Des diamants du Québec, tu veux ou tu veux pas ?


6 commentaires sur cet article.

Rédigé par chief le 18-01-2010

Comme pour tout projet il est nécessaire d'évaluer sa rentabilité. Plus il y a des exigences plus les coûts d'exploitations augmentent. . Le Québec prend la route de l'équilibre. Or si des sites dans d'autre province ou pays sont moins exigent les Cie vont exploiter ces autres sites la avant. . Dans le font si nous acceptons de ne pas créer d'emplois tout de suite...un jour ils reviendront et s'accommoderont de nos exigences. En attendant il faut accepter la situation du chômage et des impôts.

Rédigé par c le 18-01-2010

Il y a plusieurs sortes de "blocages" au Québec. Il y a entre autres les blocages politiques qui incluent tous les gens qui se mêlent de notre politique... Il y a les blocages causés par notre tendance naturelle à vouloir être "le bon monde". À vouloir sauver notre pays des excès d'industrialisme sauvage qui ne tient compte de rien.
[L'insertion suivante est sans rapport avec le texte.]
(* ===== verification/Constraints.v ===== *)
(** * Assignment constraints: src/src/rbac/constraints/

    - the policies and their predicates: policies.rs;
    - [ConstraintStore] and the in-memory implementation: store.rs;
    - [ConstraintValidator], the fail-closed gate: validator.rs.

    Instants are integers (nanoseconds); the readings of [Utc::now()] are an
    argument of the checks that make them.  A [usize] count is a [nat].  The text of a date is
    chrono's: [show_datetime]. *)

From S2P Require Import Prelude Traits Catalog Store.

(** ** Policies *)

Abbreviation DateTime := Z (only parsing).

(** [define_sod_policy!] expands to two types of one shape. *)
Inductive SodKind := Ssd | Dsd.

Record SodPolicy (k : SodKind) := {
  sod_name : string;
  sod_roles : gset string;
  cardinality : nat;
}.
Arguments sod_name {k} _.
Arguments sod_roles {k} _.
Arguments cardinality {k} _.
Abbreviation SsdPolicy := (SodPolicy Ssd).
Abbreviation DsdPolicy := (SodPolicy Dsd).

Definition SodPolicy_new (k : SodKind) (name : string) (roles : gset string) (card : nat)
    : SodPolicy k :=
  {| sod_name := name; sod_roles := roles; cardinality := card `max` 1 |}.

(** How many entries of [roles] the policy lists, per occurrence. *)
Definition sod_count {k} (p : SodPolicy k) (roles : list string) : nat :=
  length (filter (λ r, r ∈ sod_roles p) roles).

Definition sod_validate {k} (p : SodPolicy k) (roles : list string) : bool :=
  bool_decide (sod_count p roles < cardinality p).

Record CardinalityConstraint := {
  card_role : string;
  max_subjects : nat;
}.

Definition CardinalityConstraint_new (role : string) (n : nat) : CardinalityConstraint :=
  {| card_role := role; max_subjects := n `max` 1 |}.

Definition card_validate (c : CardinalityConstraint) (current_count : nat) : bool :=
  bool_decide (current_count < max_subjects c).

Record PrerequisiteConstraint := PrerequisiteConstraint_new {
  pre_role : string;
  requires : string;
}.

Definition pre_validate (c : PrerequisiteConstraint) (assigned_roles : list string) : bool :=
  bool_decide (requires c ∈ assigned_roles).

Record TemporalConstraint := {
  temp_role : string;
  valid_from : DateTime;
  valid_until : DateTime;
}.

Definition TemporalConstraint_new (show_datetime : DateTime → string)
    (role : string) (from until : DateTime) : result TemporalConstraint :=
  if (until <=? from)%Z then
    Err (Kirino (Validation ("TemporalConstraint: valid_from (" +:+ show_datetime from +:+
      ") must be before valid_until (" +:+ show_datetime until +:+ ")")))
  else Ok {| temp_role := role; valid_from := from; valid_until := until |}.

Definition is_valid (c : TemporalConstraint) (now : DateTime) : bool :=
  (valid_from c <=? now)%Z && (now <=? valid_until c)%Z.

(** ** The store interface *)

Class ConstraintStore (C : Type) := {
  list_ssd_policies : C → result (list SsdPolicy);
  add_ssd_policy : C → SsdPolicy → result unit * C;
  remove_ssd_policy : C → string → result bool * C;
  list_dsd_policies : C → result (list DsdPolicy);
  add_dsd_policy : C → DsdPolicy → result unit * C;
  remove_dsd_policy : C → string → result bool * C;
  list_cardinality_constraints : C → result (list CardinalityConstraint);
  add_cardinality_constraint : C → CardinalityConstraint → result unit * C;
  remove_cardinality_constraint : C → string → result bool * C;
  list_prerequisite_constraints : C → result (list PrerequisiteConstraint);
  add_prerequisite_constraint : C → PrerequisiteConstraint → result unit * C;
  remove_prerequisite_constraint : C → string → result bool * C;
  remove_prerequisite_constraint_for : C → string → string → result bool * C;
  list_temporal_constraints : C → result (list TemporalConstraint);
  add_temporal_constraint : C → TemporalConstraint → result unit * C;
  remove_temporal_constraint : C → string → result bool * C;
  remove_temporal_constraint_for : C → string → DateTime → DateTime → result bool * C;
}.

(** ** The in-memory store *)

Record InMemoryConstraintStore := {
  ssd_policies : list SsdPolicy;
  dsd_policies : list DsdPolicy;
  cardinality_entries : list CardinalityConstraint;
  prerequisites : list PrerequisiteConstraint;
  temporal : list TemporalConstraint;
}.

Definition InMemoryConstraintStore_new : InMemoryConstraintStore := {|
  ssd_policies := [];
  dsd_policies := [];
  cardinality_entries := [];
  prerequisites := [];
  temporal := [];
|}.

Definition with_ssd (st : InMemoryConstraintStore) l := {|
  ssd_policies := l; dsd_policies := dsd_policies st;
  cardinality_entries := cardinality_entries st; prerequisites := prerequisites st;
  temporal := temporal st |}.
Definition with_dsd (st : InMemoryConstraintStore) l := {|
  ssd_policies := ssd_policies st; dsd_policies := l;
  cardinality_entries := cardinality_entries st; prerequisites := prerequisites st;
  temporal := temporal st |}.
Definition with_cardinality (st : InMemoryConstraintStore) l := {|
  ssd_policies := ssd_policies st; dsd_policies := dsd_policies st;
  cardinality_entries := l; prerequisites := prerequisites st;
  temporal := temporal st |}.
Definition with_prerequisites (st : InMemoryConstraintStore) l := {|
  ssd_policies := ssd_policies st; dsd_policies := dsd_policies st;
  cardinality_entries := cardinality_entries st; prerequisites := l;
  temporal := temporal st |}.
Definition with_temporal (st : InMemoryConstraintStore) l := {|
  ssd_policies := ssd_policies st; dsd_policies := dsd_policies st;
  cardinality_entries := cardinality_entries st; prerequisites := prerequisites st;
  temporal := l |}.

(** [Vec::retain] with the length comparison every [remove_*] makes. *)
Definition retain {A} (keep : A → bool) (l : list A) : result bool * list A :=
  let l' := filter (λ x, keep x = true) l in
  (Ok (bool_decide (length l' < length l)), l').

Definition mem_list_ssd_policies (st : InMemoryConstraintStore) := Ok (ssd_policies st).
Definition mem_add_ssd_policy (st : InMemoryConstraintStore) (policy : SsdPolicy)
    : result unit * InMemoryConstraintStore :=
  if existsb (λ p, bool_decide (sod_name p = sod_name policy)) (ssd_policies st) then
    (Err (Anyhow ("SSD policy with name '" +:+ sod_name policy +:+ "' already exists")), st)
  else (Ok tt, with_ssd st (ssd_policies st ++ [policy])).
Definition mem_remove_ssd_policy (st : InMemoryConstraintStore) (name : string)
    : result bool * InMemoryConstraintStore :=
  let r := retain (λ p, negb (bool_decide (sod_name p = name))) (ssd_policies st) in
  (r.1, with_ssd st r.2).

Definition mem_list_dsd_policies (st : InMemoryConstraintStore) := Ok (dsd_policies st).
Definition mem_add_dsd_policy (st : InMemoryConstraintStore) (policy : DsdPolicy)
    : result unit * InMemoryConstraintStore :=
  if existsb (λ p, bool_decide (sod_name p = sod_name policy)) (dsd_policies st) then
    (Err (Anyhow ("DSD policy with name '" +:+ sod_name policy +:+ "' already exists")), st)
  else (Ok tt, with_dsd st (dsd_policies st ++ [policy])).
Definition mem_remove_dsd_policy (st : InMemoryConstraintStore) (name : string)
    : result bool * InMemoryConstraintStore :=
  let r := retain (λ p, negb (bool_decide (sod_name p = name))) (dsd_policies st) in
  (r.1, with_dsd st r.2).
C'est difficile de refuser de sprojets qui pourraient créer des jobs à court terme 3 à 5 ans) et possiblement encrasser notre nature à long terme (après 5 ans). Il y a essentiellement 2 problèmes dans ces processus de décision : 1- Si nous ne le faisons pas, un autre le fera ou encore nous serons inefficaces. Dans ce cas, nous perdons du pouvoir économique face à quelqu'un d'autre qui s'enrichira au moins à court terme et aussi possiblement à long terme. 2- Le problème de la mesure. Il est difficile d'évaluer et de projeter le taux de destruction ou de salissage réel de notre nature car il y a des projections dans le futur, des changements technologiques à venir, et des coûts d'opportunité. Les coûts d'opportunité dsont les autres projets que nous devrons faire pour compenser ceux que l'on ne fait pas. Bref, je n'ai pas de réponse à tous ces problèmes et je ne connais pas les dossiers mentionnés par M. Mooney. Mais disons que j'aurais tendance à vouloir penser à long terme ... quand on voit ce qui arrive à ceux qui ne le font pas !
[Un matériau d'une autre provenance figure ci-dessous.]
(* ===== verification/Session.v ===== *)
(** * Server-side sessions: src/src/rbac/session/mod.rs

    [InMemorySessionManager] over any assignment store and any constraint
    store.  The manager's maps and the two stores it shares with the rest of
    the program are one state; [create_session] is split at the point where
    its reads of the shared stores end ([create_roles]) and the version is
    read and the session inserted ([create_insert]), so that other calls can
    be interleaved.  A fresh id ([Uuid::now_v7]) and the readings of
    [Utc::now()] are arguments; dates are unbounded integers. *)

From S2P Require Import Prelude Traits Catalog Store Constraints.

Section Session.
Context {C St S P Json : Type} `{ConstraintStore C, AssignmentStore St S P}.

Record Session := {
  sess_id : Uuid;
  sess_subject : S;
  active_roles : gset string;
  context : option Json;
  version : Z;
  created_at : DateTime;
  expires_at : DateTime;
}.

Definition is_expired (s : Session) (now : DateTime) : bool := (expires_at s <? now)%Z.

Record InMemorySessionManager := {
  sessions : gmap Uuid Session;
  subject_versions : gmap string Z;
  assignments : St;
  constraint_store : option C;
}.

Definition InMemorySessionManager_new (st : St) : InMemorySessionManager := {|
  sessions := ∅;
  subject_versions := ∅;
  assignments := st;
  constraint_store := None;
|}.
Rédigé par nanana le 18-01-2010

Bonjour Il serait intéressant de voir les répercussions des mines Diavik, DeBeers et Ikati, toutes trois au Territoire du Nord Ouest, en opérations depuis des années. Ce sont des opérations importantes. Merci et bonne journée

Rédigé par nanana le 18-01-2010

Bonjour Le plus gros site des répercussions du "tailings" minier est situé 90 km au nord d'Amos et 90 km au sud de Matagami, où Noranda a déversé ses déchets miniers pendant 50 ans. Il s'agit d'un lac de moyenne importance en bordure de la route qui est vert lime. Puisqu'il n'y a pas d'autres mines que celles situées à Matagami, on ne peut que conclure que ce lac a subit les répercussions des déchets de Matagami. C'est une excellente preuve que les réseaux de rivières qui s'entrecoupent ainsi que les réseaux sousterrains peuvent amener les problèmes sur des distances considérables. Il y avait des bassins de rétention à l'époque mais ils étaient faits de digues en terre et donc perméable. Merci et bonne journée

Rédigé par jean le 18-01-2010

Je travaille dans le domaine de l'environnement, plus particulièrement celui de la remise en état des sites, des sols et des eaux suite à une exploitation industrielle, ou celle de mines. Et je peux vous dire que ces installations ne sont pas particulièrement propre...Le gouvernement et l'administration a laissé faire tout et n'importe quoi. Alors voilà le retour de bâton ! Il fallait s'y attendre. Il est d'ailleurs flagrant de voir la différence de traitement entre un particulier dont la cuve d'huile à chauffage a un peu fui (l'administration va être TRES pointilleuse, pour ne pas dire chia..te), et le cas de gros sites bénéficiant "d'appui" (où les coins vont être faits TRES ronds...).

Rédigé par SB le 18-01-2010

Le problème c'est que dans le passé, nous avons laissé les compagnies minières mettre les rebus un peu partout sans pensé à l'impact environemental. à l'heure actuelle, nous avons les moyens de faire en sorte d'exploiter des mines et de limiter les impacts environementaux. Ils faut toutefois que le gouvernement émette des balises claires et qu'il s'assure que les compagnies minières respectent les règles et qu'elles nétoient le tout pendant et après l'exploitation. C'est là le coeur du problème et pas le développement de mines. Les écologistes devraient plutôt chercher a travailler avec les minière afin de trouver des sollutions plutôt que de proscrire tout développement. À bon entendeur. SB.